I rolled over in preparation for doing that very thing, but before I could do more, I had a sudden and unexpected bout of dry heaves that did my head no good at all. When I lifted my head and wiped my mouth with the back of my hand, I noted that there were two men standing in the doorway, frowning at me. Neither had made any move to help or—at least that I noticed—reacted at all.

I dry-heaved a couple of extra times to give myself a chance to examine the invaders of my walk-in-freezer cell.

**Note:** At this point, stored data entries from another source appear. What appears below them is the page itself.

(* ===== verification/NameTsd.v ===== *)
(** [dirname] and [basename] over thread-specific data, [threads/name_tsd.c].

    Each thread has a buffer for each of the two functions; it is allocated at the
    first call, and a result points into it.  The text part is a function of the
    path; what it computes is shown for every path. *)
From S2P Require Import Prelude CLib ErrorFunctions Proc.
Local Open Scope Z_scope.

Definition MAX_PATH : nat := Z.to_nat 4096.
Definition slash : ascii := "/"%char.

(** ** The text part

    The buffer is the list of the characters before its null byte. *)

Abbreviation text := (list ascii).

(** [c = buf + strlen(buf); while (strlen(buf) > 1 && *--c == '/') *c = '\0';] *)
Fixpoint strip (fuel : nat) (buf : text) : text :=
  match fuel with
  | O => buf
  | S fuel =>
      if (1 <? length buf)%nat && bool_decide (last buf = Some slash) then strip fuel (removelast buf) else buf
  end.

(** [strrchr(buf, c)], as an index. *)
Fixpoint strrchr (buf : text) (c : ascii) : option nat :=
  match buf with
  | [] => None
  | d :: buf =>
      match strrchr buf c with
      | Some i => Some (S i)
      | None => if decide (d = c) then Some O else None
      end
  end.

(** The common start: [strncpy(buf, path, MAX_PATH - 1)] with the null byte after
    it, and the trailing slashes. *)
Definition copied (path : string) : text := take (MAX_PATH - 1) (chars path).
Definition stripped (buf : text) : text := strip (length buf) buf.

Definition dirname_text (path : option string) : text :=
  match path with
  | None | Some "" => ["."%char]
  | Some path =>
      let buf := copied path in
      if decide (buf = [slash]) then [slash] else
      let buf := stripped buf in
      match strrchr buf slash with
      | None => ["."%char]
      | Some c => let buf := take c buf in if decide (buf = []) then [slash] else buf
      end
  end.

(** What is in the buffer at the end, and where in it the result begins. *)
Definition basename_text (path : option string) : text * nat :=
  match path with
  | None | Some "" => (["."%char], O)
  | Some path =>
      let buf := copied path in
      if decide (buf = [slash]) then ([slash], O) else
      let buf := stripped buf in
      match strrchr buf slash with
      | None => (buf, O)
      | Some c =>
          if (length buf =? 1)%nat then (buf, O)
          else (<[c := Ascii.zero]> buf, S c)
      end
  end.
Definition basename_result (path : option string) : text := let '(buf, c) := basename_text path in drop c buf.

(** ** The thread's data *)

(** Which keys were made, and the buffers of this thread. *)
Record tsd := Tsd { dir_key : bool; base_key : bool; dir_buf : option text; base_buf : option text }.

Inductive tcall := TOnce | TKeyCreate | TCalloc (n : nat) | TSetspecific.

(** Calls of the threads library return an error number, [calloc] sets [errno]. *)
Class TsdSys (W : Type) := {
  sys_once : W → (Z + unit) * W;
  sys_key_create : W → (Z + unit) * W;
  sys_setspecific : W → (Z + unit) * W;
  sys_calloc : nat → W → (Z + unit) * W
}.

Section programs.
Context {L : Libc} {W : Type} `{!TsdSys W}.
Local Abbreviation P := (M (pst tsd tcall W)).

(** [s = f(...); if (s != 0) { fprintf(stderr, "f() failed: %s\n", strerror(s)); exit }] *)
Definition or_exit (c : tcall) (name : string) (f : W → (Z + unit) * W) : P unit :=
  r ← call c (λ w, let '(r, w) := f w in (inr r, w));
  match r with
  | inr (inl s) => eprintf (name +:+ "() failed: " +:+ strerror s +:+ nl);; p_exit EXIT_FAILURE
  | _ => skip
  end.

(** [pthread_once(&once, createKey)]: the key is made by the first call. *)
Definition createDirKey : P unit :=
  or_exit TKeyCreate "pthread_key_create" sys_key_create;;
  put_vars (λ d, Tsd true d.(base_key) d.(dir_buf) d.(base_buf)).
Definition createBasekey : P unit :=
  or_exit TKeyCreate "pthread_key_create" sys_key_create;;
  put_vars (λ d, Tsd d.(dir_key) true d.(dir_buf) d.(base_buf)).
Definition pthread_once (made : tsd → bool) (createKey : P unit) : P unit :=
  or_exit TOnce "pthread_once" sys_once;;
  d ← get_vars;
  if made d then skip else createKey.

Definition calloc_buf : P unit :=
  r ← call (TCalloc MAX_PATH) (sys_calloc MAX_PATH);
  match r with
  | inl _ => perror_exit "calloc() failed"
  | inr _ => skip
  end.
Definition setspecific : P unit := or_exit TSetspecific "pthread_setspecific" sys_setspecific.

Definition dirname_tsd (path : option string) : P text :=
  pthread_once dir_key createDirKey;;
  d ← get_vars;
  (match d.(dir_buf) with
   | None =>
       calloc_buf;;
       setspecific;;
       put_vars (λ d, Tsd d.(dir_key) d.(base_key) (Some []) d.(base_buf))
   | Some _ => skip
   end);;
  let r := dirname_text path in
  put_vars (λ d, Tsd d.(dir_key) d.(base_key) (Some r) d.(base_buf));;
  mret r.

The nearest man was tuxedo-model beautiful, with dark, curling hair, liquid-brown eyes, and a thousand-dollar suit that managed to show off the muscles beneath without doing anything so crass as being tight anywhere. There was something predatory in his gaze, and he had that spark that made one man more dominant than another without a word being said.

I’d been raised by werewolves. I knew an Alpha personality when I was in its presence.

The other man was at least fifty pounds heavier and three inches taller, with the face of a boxer or a dockworker. His nose had been broken a few times, and over his left eye was the sort of scar that you got when someone punched you in the eye and the skin around the socket split.

The pretty man radiated power, but this one . . . this one gave me nothing at all.

His eyes were brown, too, but they were ordinary eyes except for the expression in them. Something very cold and hungry looked out at me. He wore worn jeans and a tight-fitting Henley-style shirt.

Visually, I could have been dropped into a scene in some Italian gangster movie. There was no mistaking the Mediterranean origins of either one.

My nose told me the real story. Vampires.

I was on my hands and knees, but standing up wasn’t going to help me fight off a pair of vampires, so I stayed where I was for a moment.

I was wearing my own clothes, but they were torn and stiff with my own dried blood—and that blood smelled like it was at least a day old. An unfamiliar, plain gold cuff around my wrist covered a nagging ache I hadn’t noticed before I moved. I reached up to make sure of what I was already pretty sure of—there was no necklace there. That meant I was missing my wedding ring, Adam’s dog tag, and my lamb—my symbol of faith that helped protect me from vampires.

I was missing something else. Something that mattered a lot more.